**Activity:**
How many lines in the listing below include the word "state"? Reply with the count alone.
****************************************
Lemma header_ok props d tx time p : can_render props → datable tx → has_meta tx p → ∃ items, tx_header props d (mkEntry tx time (Some p)) = Ok items.
Proof.
  intros [Hf Hc] Ht Hm. unfold tx_header.
  assert (Ed : ∃ date, txDate (mkEntry tx time (Some p)) = Ok date).
  { unfold txDate. cbn [e_tx e_blockTimestamp]. destruct (Z.eqb_spec (ct_timeFirstSeen tx) 0) as [E|E]; [|by eexists]. destruct Ht as [|[h ->]]; [done|by eexists]. }
  destruct Ed as [date ->]. cbn [e_parsed e_tx mbind result_bind].
  assert (Eg : ∃ g, is_genesis tx p = Ok g). { unfold is_genesis, has_meta in *. destruct (px_etoken p); [|by eexists]. destruct (ct_slpTxData tx) as [[]|]; [by eexists|by destruct Hm]. }
  destruct Eg as [g ->]. cbn [mbind result_bind].
  assert (Eh : ∃ h, tx_heading props g p = Ok h).
  { unfold tx_heading. destruct (px_incoming p); [|by eexists]. cbn [negb]. destruct (known (p_addresses props) p) eqn:Ek; [|by eexists].
    destruct Hc as (c & -> & Ho); [intros E; unfold known in Ek; by rewrite E in Ek|]. destruct (from_contacts_ok c p Ho) as [names ->]. by eexists. }
  destruct Eh as [h ->]. cbn [mbind result_bind].
  assert (Ea : ∃ a, tx_amounts props g p = Ok a).
  { unfold tx_amounts, fiat_value. destruct (px_etoken p); [by eexists|]. destruct (p_fiatPrice props); [|by eexists]. destruct (num_isNaN _); [by eexists|]. destruct Hf as [f ->]; [done|by eexists]. }
  destruct Ea as [a ->]. by eexists.
Qed.

Lemma mapM_ok {A B} (f : A → result B) l : Forall (λ x, ∃ y, f x = Ok y) l → ∃ ys, mapM f l = Ok ys ∧ length ys = length l.
Proof.
  induction 1 as [|x l [y E] _ (ys & IH & Hl)]; [by eexists|]. cbn [mapM]. rewrite E. cbn [mbind result_bind]. rewrite IH. eexists. split; [reflexivity|]. cbn. by rewrite Hl.
Qed.

Lemma fiat_header_ok balance settings price : isValidCashtabSettings settings = true → ∃ items, BalanceHeaderFiat balance (Some settings) price = Ok items.
Proof.
  intros H. destruct (settings_currency _ H) as (code & f & Es & Ef). unfold BalanceHeaderFiat. destruct price as [x|]; [|by eexists]. destruct (num_truthy x); [|by eexists]. cbn [negb].
  rewrite Es. cbn [text_of]. rewrite Ef. cbn [mbind result_bind]. destruct (default_locale_text (parseFloat (bn_toFixed (bn_times (bn_of_string balance) (bn_of_number x)) 2))) as [s Hs].
  unfold no_digits. rewrite Hs. by eexists.
Qed.

Lemma tokens_ok tokens : Forall (λ t, is_Some (t_info t)) tokens → ∃ items, TokenList tokens = Ok items ∧ length items = length tokens.
Proof. intros H. apply mapM_ok. eapply Forall_impl; [exact H|]. intros t [i Hi]. cbn. rewrite Hi. by eexists. Qed.

Lemma history_ok props displayed blockTime state : can_render props → Forall (λ '(tx, p), datable tx ∧ parse_of tx p) (default [] (ws_parsedTxHistory state)) →
  ∃ items, mapM (λ e, tx_header props (displayed (ct_txid (e_tx e))) e) (entries blockTime state) = Ok items ∧ length items = length (default [] (ws_parsedTxHistory state)).
Proof.
  intros Hr Hh. destruct (mapM_ok (λ e, tx_header props (displayed (ct_txid (e_tx e))) e) (entries blockTime state)) as (items & -> & Hl).
  - unfold entries. apply Forall_map. eapply Forall_impl; [exact Hh|]. intros [tx p] [Hd Hp]. cbn. apply header_ok; [done..|]. intros Hi. by apply (parsed_meta tx p).
  - exists items. split; [done|]. rewrite Hl. unfold entries. by rewrite length_map.
Qed.
(** The component at its first effect. *)
Definition mounted (loadWithCameraOpen : bool) : scanner := visible_effect (mkScanner loadWithCameraOpen false None 0 [] [] [] []).

Fixpoint run (es : list event) (s : scanner) : option scanner :=
  match es with
  | [] => Some s
  | e :: es => step e s ≫= run es
  end.

(** What the window of the camera shows. *)
Inductive shows := Nothing | ErrorAlert | Preview.
Definition render (s : scanner) : shows := if s_visible s then if s_error s then ErrorAlert else Preview else Nothing.

End S.
End ScanQRCode.

(** ** The page with the code of the wallet *)
Module Receive.
Import Home.

Inductive receivePage := Loading | Onboarding | WalletPresent (label : list item) (balance : list item) (qr : option QRCode.code) (alert : string).

Section S.
Context `{IN : !Intl} `{BN : !BigNumber} `{CA : !Cashaddr}.

Definition ReceiveWithWalletPresent (wallet : wallet) (settings : option json) (balances : balances) (fiatPrice : option number) : result receivePage :=
  balance ← (if OpReturn.is_empty (totalBalance balances)
             then Ok [Label (String.append "You currently have 0 " Currency.ticker); Label "Deposit some funds to use this feature"]
             else fiat ← BalanceHeaderFiat (totalBalance balances) settings fiatPrice; Ok (BalanceHeader (totalBalance balances) Currency.ticker settings :: fiat));
  qr ← match Path1899 wallet with Some a => c ← QRCode.QRCode (cashAddress a); Ok (Some c) | None => Ok None end;
  Ok (WalletPresent [Label (w_name wallet); Link ToRename EmptyString] balance qr "Cashtab now supports receiving eTokens at your eCash address").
****************************************
**Reply to the exercise:**
3